Former Gov. Rick Snyder testifies about his staff's role in the Flint water crisis
(6/25/2020) - Former Gov. Rick Snyder was forced to answer questions under oath about the Flint water crisis on Thursday.
He's testifying in civil lawsuits with the hearing scheduled to last through Friday. It's only the second time Snyder has faced questioning about the crisis.
The former governor isn't sharing what he knew, but what his staff did.
The deposition was conducted over a live video chat and was not open to the public. Because this was a deposition in a civil case, what Snyder says is kept private.
This hearing actually wasn't going to happen, but earlier this month the 6th Circuit U.S. Court of Appeals ruled that Snyder has to give the deposition. But he can only speak to what others did or didn't do regarding the water crisis -- not his own actions.
"There have been lower courts that have said that he enjoys governmental immunity, so he doesn't have to testify. But that decision is still being appealed," said attorney Nicholas Robinson. "So at this time, he does not have to testify about about his role in the process."
The attorneys questioning Snyder are working to remove that governmental immunity. So, he eventually may be forced to answer questions regarding his own culpability when it comes to the cause of the water crisis and what he did or didn't do after the water was contaminated.
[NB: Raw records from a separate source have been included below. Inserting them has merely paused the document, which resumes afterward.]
(** The hour glass behaves as the documented sand glass: started for
    [msec] and turned any number of times at millisecond instants, the sand
    it reports left is the level of the ideal glass (running out at one unit
    per millisecond while upright, back in while turned over, clamped between
    empty and full), and [check] is true exactly when it stands upright and
    is empty. *)
Theorem HourGlass_refines_sand (start msec : Z) (ops : list (Z * bool)) (h0 : HourGlass.t) :
  0 <= msec < 2 ^ 31 ->
  Forall (fun '(dt, _) => 0 <= dt) ops ->
  let '(now, h) := hg_play start ops (HourGlass.run (start * ns_per_ms) msec h0) in
  let s := sand_play start ops (Sand.start start msec) in
  forall later, now <= later ->
    HourGlass.remain (later * ns_per_ms) h = Sand.level_at later s /\
    HourGlass.amount (later * ns_per_ms) h = msec - Sand.level_at later s /\
    HourGlass.check (later * ns_per_ms) h = Sand.empty later s.
Proof.
  intros Hm Hf.
  pose proof (hg_rel_play ops start _ _ Hf (hg_rel_run start msec h0 Hm)) as R.
  assert (Hs : Sand.size (sand_play start ops (Sand.start start msec)) = msec).
  { assert (G : forall ops now s, Sand.size (sand_play now ops s) = Sand.size s).
    { clear. intros ops; induction ops as [|[dt st] ops IH]; intros; [done|]. simpl.
      rewrite IH. unfold Sand.turn. by destruct (Bool.eqb _ _). }
    by rewrite G. }
  destruct (hg_play _ _ _) as [now h] eqn:E. intros s later Hl. subst s.
  pose proof (hg_rel_later _ later _ _ Hl R) as R'.
  unfold HourGlass.amount. rewrite (hg_rel_remain _ _ _ R'), (hg_rel_check _ _ _ R').
  rewrite (hr_size _ _ _ R'), Hs. done.
Qed.

(** The example of the class comment: 10 s glass, 6 s forward, turned over
    for 6 s and forward again; also with 2 s of back flow. *)
Lemma HourGlass_refines_sand_witness :
  let h0 := HourGlass.mk (PassiveTimer.default 0) false 0 0 in
  let ops := [(6000, false); (2000, true)] in
  let '(now, h) := hg_play 0 ops (HourGlass.run 0 10000 h0) in
  HourGlass.remain (8000 * ns_per_ms) h = 6000 /\
  HourGlass.check (14000 * ns_per_ms) h = true /\ HourGlass.check (13999 * ns_per_ms) h = false.
Proof.
  pose proof (HourGlass_refines_sand 0 10000 [(6000, false); (2000, true)]
                (HourGlass.mk (PassiveTimer.default 0) false 0 0)) as H.
  specialize (H ltac:(lia)).
  specialize (H ltac:(repeat constructor; lia)). cbv zeta. change (0 * ns_per_ms) with 0 in H.
  destruct (hg_play _ _ _) as [now h] eqn:E.
  assert (now = 8000) as -> by (vm_compute in E; congruence).
  repeat split.
  - rewrite (proj1 (H 8000 ltac:(lia))). reflexivity.
  - rewrite (proj2 (proj2 (H 14000 ltac:(lia)))). reflexivity.
  - rewrite (proj2 (proj2 (H 13999 ltac:(lia)))). reflexivity.
Defined.

(** ** DelayTimer *)

(** [b] has been the input at every call since some call made at least
    [delay] milliseconds before the last one ([h]: latest call first). *)
Definition held_for (delay : Z) (b : bool) (h : list (Z * bool)) : Prop :=
  exists recent t0 older,
    h = recent ++ (t0, b) :: older /\
    Forall (fun e => snd e = b) recent /\
    t0 + delay * ns_per_ms <= (match h with [] => t0 | (now, _) :: _ => now end).

(** A pending timer was armed at a call since which the input has not moved. *)
Definition armed (delay : Z) (b : bool) (p : PassiveTimer.t) (h : list (Z * bool)) : Prop :=
  PassiveTimer.t_msec p = delay /\ PassiveTimer.t_inner_msec p = delay /\ 0 < delay /\
  exists recent older,
    h = recent ++ (PassiveTimer.t_start p, b) :: older /\
    Forall (fun e => snd e = b) recent.

Record dt_inv (d : DelayTimer.t) (h : list (Z * bool)) : Prop := {
  di_excl : DelayTimer.waiting_on d = true -> DelayTimer.waiting_off d = true -> False;
  di_on : DelayTimer.waiting_on d = true ->
     DelayTimer.state d = false /\ armed (DelayTimer.onDelay d) true (DelayTimer.pt d) h;
  di_off : DelayTimer.waiting_off d = true ->
     DelayTimer.state d = true /\ armed (DelayTimer.offDelay d) false (DelayTimer.pt d) h
}.

Lemma armed_more delay b p h now :
  armed delay b p h -> armed delay b p ((now, b) :: h).
Proof.
  intros (? & ? & ? & r & o & -> & Hf). repeat split; try done.
  exists ((now, b) :: r), o. split; [done|]. by constructor.
Qed.

Lemma armed_fires delay b p h now :
  delay <> PassiveTimer.WaitUpTime ->
  armed delay b p h -> PassiveTimer.checkTime now p = true ->
  held_for delay b ((now, b) :: h).
Proof.
  intros Hw (Hm & Hi & Hp & r & o & -> & Hf) Hc.
  destruct p as [m st i]; simpl in *. subst m i.
  rewrite checkTime_spec in Hc by done. apply Z.leb_le in Hc.
  exists ((now, b) :: r), st, o. repeat split; [by constructor|lia].
Qed.

Lemma armed_now delay b now h p :
  0 < delay -> armed delay b (PassiveTimer.setTiming now delay p) ((now, b) :: h).
Proof. intros. repeat split; try done. exists [], h. split; [done|constructor]. Qed.

Lemma held_now delay b now h : delay <= 0 -> held_for delay b ((now, b) :: h).
Proof.
  intros Hd. exists [], now, h. repeat split; [constructor|]. unfold ns_per_ms. lia.
Qed.
#[export] Instance decided_dec d m : Decision (decided d m).
Proof.
  destruct (decide (map_Exists (fun _ b => b = d) m)) as [Hd|Hn].
  - left. destruct Hd as (k & b & Hk & ->). by exists k.
  - right. intros [k Hk]. apply Hn. by exists k, d.
Defined.

Definition value (d : bool) (m : gmap K bool) : bool :=
  if decide (decided d m) then d else negb d.

Definition rechecks (t : trigger) (c : call) : bool :=
  match c with
  | Commit _ num _ => bool_decide (is_Some (inputs t !! num))
  | Add _ _ _ | Remove _ _ => true
  | Update | Reset => false
  end.

(** The inputs a call leaves. *)
Definition inputs_after (m : gmap K bool) (c : call) : gmap K bool :=
  match c with
  | Commit _ num b => if decide (is_Some (m !! num)) then <[num := b]> m else m
  | Add _ num b => <[num := b]> m
  | Remove _ num => delete num m
  | Update | Reset => m
  end.

(** Each value differs from the one before it. *)
Fixpoint alternates (b : bool) (l : list bool) : Prop :=
  match l with
  | [] => True
  | x :: l' => x = negb b /\ alternates x l'
  end.

(** The last value of a list of reports, the first argument when there is none. *)
Definition latest (b : bool) (l : list bool) : bool := foldl (fun _ x => x) b l.

(** The output as the caller knows it. *)
Definition reported (t : trigger) : bool := latest false (calls t).

(** *** Facts *)

Lemma check_loop_exists d l :
  check_loop d l = if decide (d ∈ l.*2) then d else negb d.
Proof.
  induction l as [|[k b] l IH].
  - rewrite decide_False; [done|]. apply not_elem_of_nil.
  - change (check_loop d ((k, b) :: l)) with (if Bool.eqb b d then d else check_loop d l).
    rewrite fmap_cons. destruct (Bool.eqb b d) eqn:E.
    + apply eqb_prop in E as ->. rewrite decide_True; [done|]. apply elem_of_cons; by left.
    + apply eqb_false_iff in E. rewrite IH.
      apply decide_ext. rewrite elem_of_cons. split; [by right|]. by intros [?|].
Qed.

Lemma traversal_values (trav : traversal) `{!Traversal trav} d m :
  d ∈ (trav m).*2 <-> decided d m.
Proof.
  rewrite (traverses (f := trav) m), list_elem_of_fmap. split.
  - intros ([k b] & -> & Hin%elem_of_map_to_list). by exists k.
  - intros [k Hk]. exists (k, d). by rewrite elem_of_map_to_list.
Qed.

Lemma check_loop_value d trav `{!Traversal trav} m : check_loop d (trav m) = value d m.
Proof. rewrite check_loop_exists. apply decide_ext, traversal_values, _. Qed.

Lemma check_inputs d trav t : inputs (check d trav t) = inputs t.
Proof. unfold check. by destruct (negb _). Qed.

Lemma check_out d trav `{!Traversal trav} t : out (check d trav t) = value d (inputs t).
Proof. unfold check. rewrite check_loop_value by done. by destruct (negb _). Qed.

Lemma check_calls d trav t :
  calls (check d trav t) =
  calls t ++ (if Bool.eqb (out t) (out (check d trav t)) then [] else [out (check d trav t)]).
Proof.
  unfold check. simpl. destruct (Bool.eqb (out t) _) eqn:E; simpl; rewrite E; simpl; [|done].
  by rewrite app_nil_r.
Qed.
The first time Snyder testified under oath was before Congress in March 2016. He told lawmakers he didn't learn of the Legionnaires' disease outbreak until 2016 -- a day before he declared the water crisis an emergency and nearly a year after the first outbreak.
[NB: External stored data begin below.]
(* ===== verification/MessageQueue.v ===== *)
(** * MessageQueue: the message queues of the objects

    [Module MQMutex] models [src/Various/MQMutex.cc] (every operation runs
    under the queue's mutex, so one operation is one step).
    [Module MQAtomic] models [src/Various/MQAtomic.cc], first its operations
    run one after another, then, in [Section Interleaving], the atomic steps a
    [push] is made of, interleaved between threads.  Messages are values of
    an arbitrary type; [None] is [nullptr]. *)

From S2P Require Import Prelude.

Inductive LostStrategy := lostOldData | lostNewData.

#[export] Instance LostStrategy_eq_dec : EqDecision LostStrategy.
Proof. solve_decision. Defined.

Module MQMutex.
Section Queue.
Context {A : Type}.

Record t := mk {
  mqueue : list A;
  strategy : LostStrategy;
  SizeOfMessageQueue : Z;
  stMaxQueueMessages : Z;
  stCountOfLostMessages : Z
}.

Definition make (qsize : Z) : t := mk [] lostOldData qsize 0 0.

Definition note_max (sz mx : Z) : Z := if mx <? sz then sz else mx.

(** [None]: [pop_front] of an empty deque (undefined behaviour). *)
Definition push (vm : A) (q : t) : option t :=
  let sz := Z.of_nat (length (mqueue q)) in
  if SizeOfMessageQueue q <? sz + 1 then
    let lost := stCountOfLostMessages q + 1 in
    match strategy q with
    | lostNewData =>
        Some (mk (mqueue q) (strategy q) (SizeOfMessageQueue q) (stMaxQueueMessages q) lost)
    | lostOldData =>
        match mqueue q with
        | [] => None
        | _ :: rest =>
            Some (mk (rest ++ [vm]) (strategy q) (SizeOfMessageQueue q)
                     (note_max (sz - 1 + 1) (stMaxQueueMessages q)) lost)
        end
    end
  else
    Some (mk (mqueue q ++ [vm]) (strategy q) (SizeOfMessageQueue q)
             (note_max (sz + 1) (stMaxQueueMessages q)) (stCountOfLostMessages q)).

Definition top (q : t) : option A * t :=
  match mqueue q with
  | [] => (None, q)
  | m :: rest =>
      (Some m, mk rest (strategy q) (SizeOfMessageQueue q) (stMaxQueueMessages q)
                  (stCountOfLostMessages q))
  end.

Definition size (q : t) : Z := Z.of_nat (length (mqueue q)).
Definition empty (q : t) : bool := match mqueue q with [] => true | _ => false end.

Definition setMaxSizeOfMessageQueue (s : Z) (q : t) : t :=
  mk (mqueue q) (strategy q) s (stMaxQueueMessages q) (stCountOfLostMessages q).
Definition setLostStrategy (s : LostStrategy) (q : t) : t :=
  mk (mqueue q) s (SizeOfMessageQueue q) (stMaxQueueMessages q) (stCountOfLostMessages q).

(** A history of calls: [Some m] is [push m], [None] is [top].  The result
    holds the queue and the messages [top] returned, in order. *)
Fixpoint play (ops : list (option A)) (q : t) (got : list A) : option (t * list A) :=
  match ops with
  | [] => Some (q, got)
  | Some m :: ops' =>
      match push m q with Some q' => play ops' q' got | None => None end
  | None :: ops' =>
      match top q with
      | (Some m, q') => play ops' q' (got ++ [m])
      | (None, q') => play ops' q' got
      end
  end.
End Queue.
Arguments t A : clear implicits.
End MQMutex.

Definition pushed {A} (ops : list (option A)) : list A := omap id ops.

Section MQMutex_facts.
Context {A : Type}.
Implicit Types (q : MQMutex.t A) (ops : list (option A)).

(** What holds between the pushes made so far, the messages delivered and
    the queue. *)
Record mq_ok (done got : list A) q : Prop := {
  mo_size : MQMutex.size q <= MQMutex.SizeOfMessageQueue q;
  mo_sub : (got ++ MQMutex.mqueue q) `sublist_of` done;
  mo_count : Z.of_nat (length done) =
    Z.of_nat (length got) + MQMutex.size q + MQMutex.stCountOfLostMessages q;
  mo_max : MQMutex.size q <= MQMutex.stMaxQueueMessages q <= MQMutex.SizeOfMessageQueue q
}.

Lemma mq_push_ok done got q m :
  0 < MQMutex.SizeOfMessageQueue q -> mq_ok done got q ->
  exists q', MQMutex.push m q = Some q' /\ mq_ok (done ++ [m]) got q' /\
    MQMutex.SizeOfMessageQueue q' = MQMutex.SizeOfMessageQueue q /\
    MQMutex.strategy q' = MQMutex.strategy q.
Proof.
  intros Hs [H1 H2 H3 H4]. destruct q as [l s n mx lost]; unfold MQMutex.size in *; simpl in *.
  unfold MQMutex.push; simpl. destruct (Z.ltb_spec n (Z.of_nat (length l) + 1)).
  - destruct s.
    + destruct l as [|x l]; simpl in *; [lia|]. eexists; split; [done|].
      unfold MQMutex.note_max. split; [|done].
      constructor; unfold MQMutex.size; simpl; rewrite ?length_app; simpl.
      * lia.
      * rewrite app_assoc. apply sublist_app; [|done]. etransitivity; [|done].
        apply sublist_app; [done|]. by apply sublist_cons.
      * lia.
      * split_if; lia.
    + eexists; split; [done|]. split; [|done].
      constructor; unfold MQMutex.size; simpl; rewrite ?length_app; simpl; try lia.
      by apply sublist_inserts_r.
  - eexists; split; [done|]. unfold MQMutex.note_max. split; [|done].
    constructor; unfold MQMutex.size; simpl; rewrite ?length_app; simpl.
    + lia.
    + rewrite app_assoc. by apply sublist_app.
    + lia.
    + split_if; lia.
Qed.

Lemma mq_top_ok done got q :
  mq_ok done got q ->
  match MQMutex.top q with
  | (Some m, q') => mq_ok done (got ++ [m]) q' /\ head (MQMutex.mqueue q) = Some m
  | (None, q') => q' = q /\ MQMutex.mqueue q = []
  end.
Proof.
  intros [H1 H2 H3 H4]. destruct q as [[|x l] s n mx lost]; [done|].
  unfold MQMutex.size in *; simpl in *. split; [|done].
  constructor; unfold MQMutex.size; simpl; rewrite ?length_app; simpl; try lia.
  by rewrite <- app_assoc.
Qed.

Lemma mq_play_ok ops q done got :
  0 < MQMutex.SizeOfMessageQueue q -> mq_ok done got q ->
  exists q' got', MQMutex.play ops q got = Some (q', got') /\
    mq_ok (done ++ pushed ops) got' q' /\
    MQMutex.SizeOfMessageQueue q' = MQMutex.SizeOfMessageQueue q.
Proof.
  revert q done got; induction ops as [|[m|] ops IH]; intros q done got Hs Hi; simpl.
  - exists q, got. by rewrite app_nil_r.
  - destruct (mq_push_ok done got q m Hs Hi) as (q' & -> & Hi' & Hn & _).
    destruct (IH q' (done ++ [m]) got) as (q2 & g2 & E & Hi2 & Hn2); [by rewrite Hn|done|].
    exists q2, g2. rewrite <- app_assoc in Hi2. split; [done|]. split; [done|congruence].
  - pose proof (mq_top_ok done got q Hi) as Ht.
    destruct (MQMutex.top q) as [[m|] q'] eqn:E.
    + destruct Ht as [Hi' _]. replace (MQMutex.SizeOfMessageQueue q)
        with (MQMutex.SizeOfMessageQueue q').
      2:{ destruct q as [[|x l] ? ? ? ?]; inversion E; done. }
      apply IH; [|done]. destruct q as [[|x l] ? ? ? ?]; inversion E; subst; done.
    + destruct Ht as [-> _]. by apply IH.
Qed.
End MQMutex_facts.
But during a hearing for one of the criminal cases, one of Snyder's aides suggested the emergency could have been declared sooner. Harvey Hollins testified that he told Snyder about the outbreak in December 2015.
Snyder has not been charged criminally, but Robinson said anything he says during the deposition could be used against him down the line.
"It's certainly a possibility and I can't say that for certain, but we've all heard since we were just little that anything that you say can and will be used against you," Robinson said. "So if ... there was testimony under oath, then that at the very minimum could expose him to certain perjury charges, let alone criminal responsibility for actually being culpable for all of this happen."
The Michigan Attorney General's Office is representing Snyder. A spokesman declined to comment.
More updates about the Flint water crisis civil cases will be released after the deposition is complete.